New York Fed President Timothy Geithner and Dallas Fed President Richard Fisher stoked speculation that the Fed may raise the benchmark interest rate this year as they called for ‘tighter monetary policy’ in order to stave off upside inflation risks. However, this wasn’t the typical hawkish rumblings as the policy makers were referring not to the US alone, but to the broader global economy. What’s more, a portion of Geithner’s speech ran in the FT Monday morning; and the central banker suggested a more established regulatory global framework be created to ensure major banks – on which the financial markets’ health depend upon – do not see run see problems resembling that of Bear Stearns or Northern Rock. On the economic front, the April pending home sales report marked its sharpest month-over-month increase since October 2001. The 6.3 percent improvement countered expectations of a contraction in purchases and brought the overall level of sales to its highest level in six months. On the other hand, the annualized figure was still deep in the red and the consistency of deterioration in leading housing sales, inflation, inventory and construction data has left the market skeptical on the promise in this indicator.

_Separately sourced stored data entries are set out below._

(* ===== verification/AppxParts.v ===== *)
(** The parts of an APPX or MSIX package: part names, [AppxBlockMap.xml] and
    the inventory of required parts, in
    [crates/psign-sip-digest/src/msix_digest.rs]. *)

From stdpp Require Import gmap.
From S2P Require Import Prelude.
From S2P Require Import RustStr.
From S2P Require Import Find.
From S2P Require Import Base64.
From S2P Require Import PeDigest.
From S2P Require Import Xml.

Definition APP_SIGNATURE : str := chars "AppxSignature.p7x".
Definition CONTENT_TYPES : str := chars "[Content_Types].xml".
Definition BLOCK_MAP : str := chars "AppxBlockMap.xml".
Definition APP_MANIFEST : str := chars "AppxManifest.xml".
Definition BUNDLE_MANIFEST : str := chars "AppxMetadata/AppxBundleManifest.xml".
Definition CODE_INTEGRITY : str := chars "AppxMetadata/CodeIntegrity.cat".
Definition HASH_SHA256 : str := chars "http://www.w3.org/2001/04/xmlenc#sha256".
Definition HASH_SHA384 : str := chars "http://www.w3.org/2001/04/xmldsig-more#sha384".
Definition HASH_SHA512 : str := chars "http://www.w3.org/2001/04/xmlenc#sha512".

Record AppxBlockMapBlock := mk_block { b_hash : bytes; compressed_size : option Z }.
Record AppxBlockMapFile := mk_file {
  f_name : str; normalized_name : str; declared_size : Z; lfh_size : option Z;
  blocks : list AppxBlockMapBlock; file_hash : option bytes }.
Record AppxPackageInventory := mk_inventory { has_code_integrity : bool }.

Definition hash_kind_from_block_map_uri (uri : str) : outcome PeAuthenticodeHashKind :=
  let uri := trim uri in
  if bool_decide (uri = HASH_SHA256) then Ok Sha256
  else if bool_decide (uri = HASH_SHA384) then Ok Sha384
  else if bool_decide (uri = HASH_SHA512) then Ok Sha512
  else Err "unsupported AppxBlockMap HashMethod URI `{uri}` (expected SHA256/384/512 URIs)".

(** ** Part names *)

Definition invalid_segment (s : str) : bool :=
  bool_decide (s = []) || bool_decide (s = [46]) || bool_decide (s = [46; 46]).
Definition normalize_appx_part_name (name : str) : outcome str :=
  bail_if (bool_decide (name = []) || existsb (Z.eqb 0) name)
    "AppxBlockMap.xml contains an empty or NUL part name";;
  let normalized := replace_char 92 [47] name in
  bail_if (starts_with normalized [47] || existsb (Z.eqb 58) normalized)
    "AppxBlockMap.xml part `{name}` is absolute or drive-qualified";;
  bail_if (existsb invalid_segment (split 47 normalized))
    "AppxBlockMap.xml part `{name}` contains an invalid path segment";;
  Ok normalized.

(** A name ending in a slash of either kind is a directory's. *)
Definition is_directory_name (name : str) : bool := ends_with name [47] || ends_with name [92].

(** ** The block map *)

Record BlockMapState := mk_bm {
  bm_kind : option PeAuthenticodeHashKind; bm_files : list AppxBlockMapFile;
  bm_current : option AppxBlockMapFile; bm_seen : gset str; in_block_map : bool }.

Section BlockMap.
Context `{Base64}.

(** A [BlockMap] element: [open] when it has contents. *)
Definition block_map_root (s : BlockMapState) (e : BytesStart) (open : bool) : outcome BlockMapState :=
  bail_if (bool_decide (is_Some (bm_kind s))) "duplicate AppxBlockMap.xml BlockMap root";;
  hash_method ← required_xml_attr e "HashMethod";
  kind ← hash_kind_from_block_map_uri hash_method;
  Ok (mk_bm (Some kind) (bm_files s) (bm_current s) (bm_seen s) (open || in_block_map s)).
(** The attributes of a [File] element, and the names seen with its own. *)
Definition file_element (s : BlockMapState) (e : BytesStart) : outcome (gset str * AppxBlockMapFile) :=
  name ← required_xml_attr e "Name";
  normalized ← normalize_appx_part_name name;
  bail_if (bool_decide (normalized ∈ bm_seen s)) "duplicate AppxBlockMap.xml File entry `{name}`";;
  size ← required_xml_attr e "Size";
  declared ← ok_or (parse_uint U64 size) "AppxBlockMap.xml File `{name}` has invalid Size";
  lfh ← optional_u64_xml_attr e "LfhSize";
  Ok ({[normalized]} ∪ bm_seen s, mk_file name normalized declared lfh [] None).
Definition file_start (s : BlockMapState) (e : BytesStart) : outcome BlockMapState :=
  bail_if (negb (in_block_map s)) "AppxBlockMap.xml File outside BlockMap";;
  bail_if (bool_decide (is_Some (bm_current s))) "nested AppxBlockMap.xml File elements are invalid";;
  '(seen, f) ← file_element s e;
  Ok (mk_bm (bm_kind s) (bm_files s) (Some f) seen (in_block_map s)).
Definition file_empty (s : BlockMapState) (e : BytesStart) : outcome BlockMapState :=
  bail_if (negb (in_block_map s)) "AppxBlockMap.xml File outside BlockMap";;
  '(seen, f) ← file_element s e;
  Ok (mk_bm (bm_kind s) (bm_files s ++ [f]) (bm_current s) seen (in_block_map s)).
Definition block_element (s : BlockMapState) (e : BytesStart) : outcome BlockMapState :=
  f ← ok_or (bm_current s) "AppxBlockMap.xml Block outside File";
  encoded ← required_xml_attr e "Hash";
  hash ← ok_or (b64_decode encoded) "AppxBlockMap.xml Block Hash is not base64: {e}";
  size ← optional_u64_xml_attr e "Size";
  let f' := mk_file (f_name f) (normalized_name f) (declared_size f) (lfh_size f)
              (blocks f ++ [mk_block hash size]) (file_hash f) in
  Ok (mk_bm (bm_kind s) (bm_files s) (Some f') (bm_seen s) (in_block_map s)).
Definition file_hash_element (s : BlockMapState) (e : BytesStart) : outcome BlockMapState :=
  f ← ok_or (bm_current s) "AppxBlockMap.xml FileHash outside File";
  bail_if (bool_decide (is_Some (file_hash f))) "AppxBlockMap.xml File `{}` has duplicate FileHash elements";;
  encoded ← required_xml_attr e "Hash";
  hash ← ok_or (b64_decode encoded) "AppxBlockMap.xml FileHash Hash is not base64: {e}";
  let f' := mk_file (f_name f) (normalized_name f) (declared_size f) (lfh_size f) (blocks f) (Some hash) in
  Ok (mk_bm (bm_kind s) (bm_files s) (Some f') (bm_seen s) (in_block_map s)).

Definition block_map_step (s : BlockMapState) (ev : XmlEvent) : outcome BlockMapState :=
  match ev with
  | EStart e | EEmpty e =>
      let open := match ev with EStart _ => true | _ => false end in
      if named e "BlockMap" then block_map_root s e open
      else if named e "File" then (if open then file_start s e else file_empty s e)
      else if named e "Block" then block_element s e
      else if named e "FileHash" then file_hash_element s e
      else Err "unexpected AppxBlockMap.xml element `{}`"
  | EEnd n =>
      if bool_decide (n = lit "BlockMap") then
        bail_if (bool_decide (is_Some (bm_current s))) "AppxBlockMap.xml BlockMap ended inside File";;
        Ok (mk_bm (bm_kind s) (bm_files s) (bm_current s) (bm_seen s) false)
      else if bool_decide (n = lit "File") then
        f ← ok_or (bm_current s) "AppxBlockMap.xml unexpected File end";
        Ok (mk_bm (bm_kind s) (bm_files s ++ [f]) None (bm_seen s) (in_block_map s))
      else Ok s
  | _ => Ok s
  end.

Fixpoint check_block_lens (expected_len : Z) (bs : list AppxBlockMapBlock) : outcome unit :=
  match bs with
  | [] => Ok tt
  | b :: bs' =>
      bail_if (negb (len (b_hash b) =? expected_len))
        "AppxBlockMap.xml File `{}` has {}-byte block hash, expected {expected_len}";;
      check_block_lens expected_len bs'
  end.
Fixpoint check_hash_lens (expected_len : Z) (files : list AppxBlockMapFile) : outcome unit :=
  match files with
  | [] => Ok tt
  | f :: files' =>
      bail_if (match file_hash f with Some h => negb (len h =? expected_len) | None => false end)
        "AppxBlockMap.xml File `{}` has {}-byte FileHash, expected {expected_len}";;
      check_block_lens expected_len (blocks f);;
      check_hash_lens expected_len files'
  end.

Definition parse_block_map_xml `{XmlReader} (xml : bytes)
    : outcome (PeAuthenticodeHashKind * list AppxBlockMapFile) :=
  let '(evs, eof) := read_events xml in
  s ← run_events block_map_step (mk_bm None [] None ∅ false) evs;
  bail_if (negb eof) "AppxBlockMap.xml parse failed: {e}";;
  bail_if (bool_decide (is_Some (bm_current s))) "unterminated AppxBlockMap.xml File element";;
  kind ← ok_or (bm_kind s) "AppxBlockMap.xml missing HashMethod";
  check_hash_lens (digest_output_len kind) (bm_files s);;
  Ok (kind, bm_files s).
End BlockMap.

(** ** Kinds of package *)

(** [matches!(ext, "msixbundle" | "appxbundle")] *)
Definition is_bundle (ext : str) : bool :=
  bool_decide (ext = chars "msixbundle") || bool_decide (ext = chars "appxbundle").
Definition is_encrypted_msix_extension (ext : str) : bool :=
  bool_decide (ext ∈ [chars "eappx"; chars "eappxbundle"; chars "emsix"; chars "emsixbundle"]).

(** ** The inventory of parts *)

Definition RESERVED : list str :=
  [CONTENT_TYPES; BLOCK_MAP; APP_SIGNATURE; APP_MANIFEST; BUNDLE_MANIFEST; CODE_INTEGRITY].
Definition canonical_reserved_part (normalized_name : str) : option str :=
  List.find (eq_ignore_ascii_case normalized_name) RESERVED.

Fed chatter helped curb a follow through from Friday’s plunge, with Lehman Brothers adding to the mix as they posted a higher-than-expected 2.8B in losses for the second quarter. By the end of the session however, the DJIA rose 70.51 points to 12,280.32 points, with McDonald’s and Alcoa leading the winnings board. Among the broader indices, the S&P500 picked up 1.08 points to hold off at 1,361.76 points amid 326 stocks falling to a new 52 week low.
Upside inflation risks continue to boost the appeal of US Treasuries, with investors moving out of risk-free bonds as the risk of a Fed hike later this year builds. As a result, the benchmark 10-Year yield rose to 4.029 percent from 3.926 percent, while the 2-Year yield surged to a 12 year high of 2.727 percent from 2.389 percent.
Looking forward, the trade physical report may spur bearish sentiment for the US dollar as economists expect the deficit to widen to $59.6B from $58.2B. However, greenback trading may feel larger ripples from the Bank of Canada’s rate decision as market participants compare the direction of Canadian interest rates against those of the US as the former is expected to cut by 25bp to 2.75 percent.